Dr Robert Bartholomew, a medical sociologist and expert in mass psychogenic illness, noted that these types of "social panics" tend to occur against a backdrop of anxiety - and that anxiety and stress can in turn manifest as genuine physical symptoms.
Writing earlier this year in Psychology Today, he said: "After two years of pandemic restrictions, British nightclubs had only just returned to normal in the summer of 2021.

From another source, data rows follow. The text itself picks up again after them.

(* ===== verification/RbtreeBal.v ===== *)
(** * Red-black trees: balance (continues RbtreeInv.v)

    The colour rules of red-black trees, and that inserting and erasing restore
    them and keep the order of the nodes. *)
From S2P Require Import Prelude Rbtree RbtreeInv.

(** ** The colour rules *)

(** every path down has [n] black nodes and no red node has a red child *)
Inductive rb : tree → nat → Prop :=
  | rb_E : rb E 0
  | rb_R l x r n : rb l n → rb r n → is_red l = false → is_red r = false → rb (T Red l x r) n
  | rb_B l x r n : rb l n → rb r n → rb (T Black l x r) (S n).

Lemma rb_red d t x sib n :
  rb (node d Red t x sib) n ↔ rb t n ∧ rb sib n ∧ is_red t = false ∧ is_red sib = false.
Proof.
  destruct d; cbn; (split; [inversion 1; subst; tauto|intros (? & ? & ? & ?); by constructor]).
Qed.

Lemma rb_black d t x sib n : rb (node d Black t x sib) (S n) ↔ rb t n ∧ rb sib n.
Proof.
  destruct d; cbn; (split; [inversion 1; subst; tauto|intros (? & ?); by constructor]).
Qed.

Definition blacken (t : tree) : tree :=
  match t with E => E | T _ l x r => T Black l x r end.

(** a red-black tree *)
Definition rb_tree (t : tree) : Prop := is_red t = false ∧ ∃ n, rb t n.

(** the frames above a place that is to have [n] black nodes on its paths *)
Definition black_top (k : list frame) : Prop :=
  match k with Frame _ Black _ _ :: _ => True | _ => False end.

Inductive frames_ok : list frame → nat → Prop :=
  | fo_nil n : frames_ok [] n
  | fo_B d x sib k n : rb sib n → frames_ok k (S n) → frames_ok (Frame d Black x sib :: k) n
  | fo_R d x sib k n : rb sib n → is_red sib = false → frames_ok k n → black_top k →
      frames_ok (Frame d Red x sib :: k) n.

Lemma is_red_node_eq d c t x sib : is_red (node d c t x sib) = match c with Red => true | Black => false end.
Proof. by destruct d, c. Qed.

Lemma plug_rb k t n :
  frames_ok k n → rb t n → (is_red t = false ∨ black_top k) → rb_tree (plug k t).
Proof.
  intros Hk. revert t. induction Hk as [n|d x sib k n Hs Hk IH|d x sib k n Hs Hb Hk IH Ht];
    intros t Hr Hor; cbn in *.
  - split; [tauto|by exists n].
  - apply IH; [by apply rb_black|left]. by rewrite is_red_node_eq.
  - destruct Hor as [Hor|[]]. apply IH; [by apply rb_red|by right].
Qed.

Lemma plug_inv k t :
  rb_tree (plug k t) → ∃ n, frames_ok k n ∧ rb t n ∧ (is_red t = false ∨ black_top k).
Proof.
  revert t. induction k as [|[d c x sib] k IH]; intros t; cbn.
  - intros [Hb [n Hn]]. exists n. split_and!; [constructor|done|by left].
  - intros H. destruct (IH _ H) as (n & Hk & Hn & Hor). rewrite is_red_node_eq in Hor.
    destruct c.
    + apply rb_red in Hn as (Ht & Hs & Rt & Rs). exists n.
      split_and!; [constructor; try done; by destruct Hor|done|by left].
    + destruct n as [|n]; [destruct d; inversion Hn|]. apply rb_black in Hn as [Ht Hs].
      exists n. split_and!; [by constructor|done|by right].
Qed.

(** ** Insertion *)
Definition insert_side (d : bool) (node parent gparent : Z) : rbM Z :=
  uncle ← get_far d gparent;
  red ← is_red_node uncle;
  if red : bool then
    rb_set_black uncle;; rb_set_black parent;; rb_set_red gparent;;
    mret gparent
  else
    pf ← get_far d parent;
    '(parent, node) ←
      (if pf =? node then rotate d parent;; mret (node, parent)
       else mret (parent, node));
    rb_set_black parent;; rb_set_red gparent;;
    rotate (negb d) gparent;;
    mret node.

Lemma insert_sides : insert_left = insert_side true ∧ insert_right = insert_side false.
Proof. done. Qed.

Lemma node_flip d c t x sib : node (negb d) c sib x t = node d c t x sib.
Proof. by destruct d. Qed.

(** the addresses of the parts of a node are different *)
Lemma addr_in t : t = E ∧ addr t = 0 ∨ addr t ∈ inorder t.
Proof. destruct t; [by left|right]. cbn. set_solver. Qed.

Lemma addr_ne m0 s k d c t x sib :
  holds m0 s (plug k (node d c t x sib)) → (t ≠ E ∨ sib ≠ E) → addr t ≠ addr sib.
Proof.
  intros H Hor Heq. apply holds_focus in H as (_ & _ & Hnd & Hp & _).
  rewrite inorder_node in Hnd, Hp. cbn [app] in Hnd, Hp. rewrite Forall_forall in Hp.
  assert (0 ∉ inorder t ++ inorder sib) as H0.
  { intros Hz. destruct (Hp 0) as [? _]; [set_solver|lia]. }
  rewrite NoDup_cons, !NoDup_app in Hnd. destruct Hnd as (_ & (_ & Hd & _) & _).
  destruct (addr_in t) as [[-> E1]|H1], (addr_in sib) as [[-> E2]|H2].
  - tauto.
  - rewrite <- Heq, E1 in H2. set_solver.
  - rewrite Heq, E2 in H1. set_solver.
  - apply (Hd _ H1). by rewrite Heq.
Qed.

(** one round of the loop, when [parent] is red: [x] moves up or the tree is mended *)
Definition red_node (m0 : gmap Z rb_node) (s : rb_state) (k : list frame) (d : bool) (t : tree) (x : Z)
    (sib : tree) (n : nat) : Prop :=
  holds m0 s (plug k (node d Red t x sib)) ∧
  rb t n ∧ rb sib n ∧ is_red t = false ∧ is_red sib = false ∧ frames_ok k n.

Lemma insert_recolor m0 s d d1 d2 t x sib p ps g u k n Q :
  red_node m0 s (Frame d1 Red p ps :: Frame d Black g u :: k) d2 t x sib n → is_red u = true →
  (∀ s', red_node m0 s' k d (node d1 Black (node d2 Red t x sib) p ps) g (blacken u) (S n) → Q g s') →
  wp (insert_side d x p g) Q s.
Proof.
  intros (H & Ht & Hsib & Rt & Rs & Hk) Hu HQ. cbn [plug f_side f_color f_node f_sib] in H.
  inversion Hk as [| |? ? ? ? ? Hps Rps Hk' _]; subst. inversion Hk' as [|? ? ? ? ? Hru Hk''|]; subst.
  destruct u as [|[] ul ux ur]; try done. cbn [blacken] in HQ. unfold insert_side.
  apply rb_bind. eapply (tr_far (k := k) (d := d) (c := Black)); [exact H|].
  apply rb_bind. eapply (tr_is_red (k := Frame (negb d) Black g (node d1 Red (node d2 Red t x sib) p ps) :: k));
    [cbn; rewrite node_flip; exact H|]. cbn [is_red].
  apply rb_bind.
  eapply (tr_set_black (d := true) (k := Frame (negb d) Black g (node d1 Red (node d2 Red t x sib) p ps) :: k));
    [cbn; rewrite node_flip; exact H|].
  intros s1 H1. cbn in H1. rewrite node_flip in H1.
  apply rb_bind. eapply (tr_set_black (k := Frame d Black g (T Black ul ux ur) :: k)); [exact H1|].
  intros s2 H2. apply rb_bind. eapply (tr_set_red (k := k) (d := d) (c := Black)); [exact H2|].
  intros s3 H3. apply rb_ret, HQ. split_and!; [exact H3| | |by rewrite is_red_node_eq|done|done].
  - apply rb_black. split; [|done]. by apply rb_red.
  - inversion Hru; subst. by constructor.
Qed.

Lemma insert_mend m0 s d d1 d2 t x sib p ps g u k n Q :
  red_node m0 s (Frame d1 Red p ps :: Frame d Black g u :: k) d2 t x sib n → is_red u = false →
  (∀ s' f d' t' x' sib', red_node m0 s' (f :: k) d' t' x' sib' n → f_color f = Black →
     inorder (plug (f :: k) (node d' Red t' x' sib')) =
     inorder (plug (Frame d1 Red p ps :: Frame d Black g u :: k) (node d2 Red t x sib)) → Q x' s') →
  wp (insert_side d x p g) Q s.
Proof.
  intros (H & Ht & Hsib & Rt & Rs & Hk) Hu HQ. cbn [plug f_side f_color f_node f_sib] in H.
  inversion Hk as [| |? ? ? ? ? Hps Rps Hk' _]; subst. inversion Hk' as [|? ? ? ? ? Hru Hk''|]; subst.
  unfold insert_side.
  apply rb_bind. eapply (tr_far (k := k) (d := d) (c := Black)); [exact H|].
  apply rb_bind. eapply (tr_is_red (k := Frame (negb d) Black g (node d1 Red (node d2 Red t x sib) p ps) :: k));
    [cbn; rewrite node_flip; exact H|]. rewrite Hu.
  apply rb_bind. destruct (decide (d1 = d)) as [->|Hd1].
  - (* [x] is on the outer side *)
    eapply (tr_far (k := Frame d Black g u :: k)); [exact H|].
    pose proof (addr_ne _ _ (Frame d Black g u :: k) _ _ _ _ _ H) as Hne. rewrite addr_node in Hne.
    rewrite (proj2 (Z.eqb_neq _ _)) by (intros Heq; apply Hne; [left; by destruct d2|done]).
    apply rb_bind, rb_ret, rb_bind.
    eapply (tr_set_black (k := Frame d Black g u :: k)); [exact H|]. intros s1 H1.
    apply rb_bind. eapply (tr_set_red (k := k) (d := d) (c := Black)); [exact H1|]. intros s2 H2.
    apply rb_bind. cbn in H2. rewrite <- !(node_flip d) in H2.
    eapply tr_rotate; [exact H2|]. intros s3 H3. apply rb_ret.
    eapply (HQ s3 (Frame d Black p (node (negb d) Red u g ps)) d2 t x sib); [|done|].
    + split_and!; [cbn; rewrite <- (node_flip d); exact H3|done..|].
      constructor; [by apply rb_red|done].
    + cbn. rewrite !inorder_plug. destruct d; cbn; by simplify_list_eq.
  - (* on the inner side: it takes the place of [p] *)
    assert (d1 = negb d) as -> by (by destruct d, d1). rewrite node_flip in H.
    eapply (tr_far (k := Frame d Black g u :: k)); [exact H|]. rewrite addr_node, Z.eqb_refl.
    assert (∃ a b, node d2 Red t x sib = node d Red a x b ∧ rb a n ∧ rb b n ∧
      is_red a = false ∧ is_red b = false) as (a & b & E & Ha & Hb & Ra & Rb).
    { destruct d, d2; [exists t, sib|exists sib, t|exists sib, t|exists t, sib]; done. }
    rewrite E in H, HQ. do 2 apply rb_bind.
    eapply (tr_rotate (k := Frame d Black g u :: k)); [exact H|]. intros s1 H1. apply rb_ret, rb_bind.
    eapply (tr_set_black (k := Frame d Black g u :: k)); [exact H1|]. intros s2 H2.
    apply rb_bind. eapply (tr_set_red (k := k) (d := d) (c := Black)); [exact H2|]. intros s3 H3.
    apply rb_bind. cbn in H3. rewrite <- (node_flip d Red _ g), <- (node_flip d Black _ x) in H3.
    eapply tr_rotate; [exact H3|]. intros s4 H4. apply rb_ret.
    eapply (HQ s4 (Frame d Black x (node (negb d) Red u g b)) d ps p a); [|done|].
    + split_and!; [cbn; rewrite <- (node_flip d); exact H4|done..|].
      constructor; [by apply rb_red|done].
    + cbn. rewrite !inorder_plug. destruct d; cbn; by simplify_list_eq.
Qed.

"Young people had endured isolation, disruption to their education, friendships, and love lives. They had been bombarded with frightening news reports about Covid, and as clubs reopened, there was still a fear of the virus and guilt associated with the possibility that they may catch it and pass it on to a vulnerable loved one.
"The needle, an object of fear for many people, may represent anxiety about vaccinations and fear of contamination."
Dr Bartholomew drew comparisons with previous social panics such as the 'Halifax Slasher' of 1938 - a razorblade-wielding menace said to have carried out a spate of random attacks on female passersby.
As reports of the elusive 'slasher' spread, there were claims of copycat offences in other parts of the UK.
In the end, police concluded that most of the supposed sightings amounted to a figment of the panicked public's imagination, with most of those who had been wounded eventually admitting to having self-inflicted the injuries due to "nerves" or to make "boyfriends feel guilty after an argument".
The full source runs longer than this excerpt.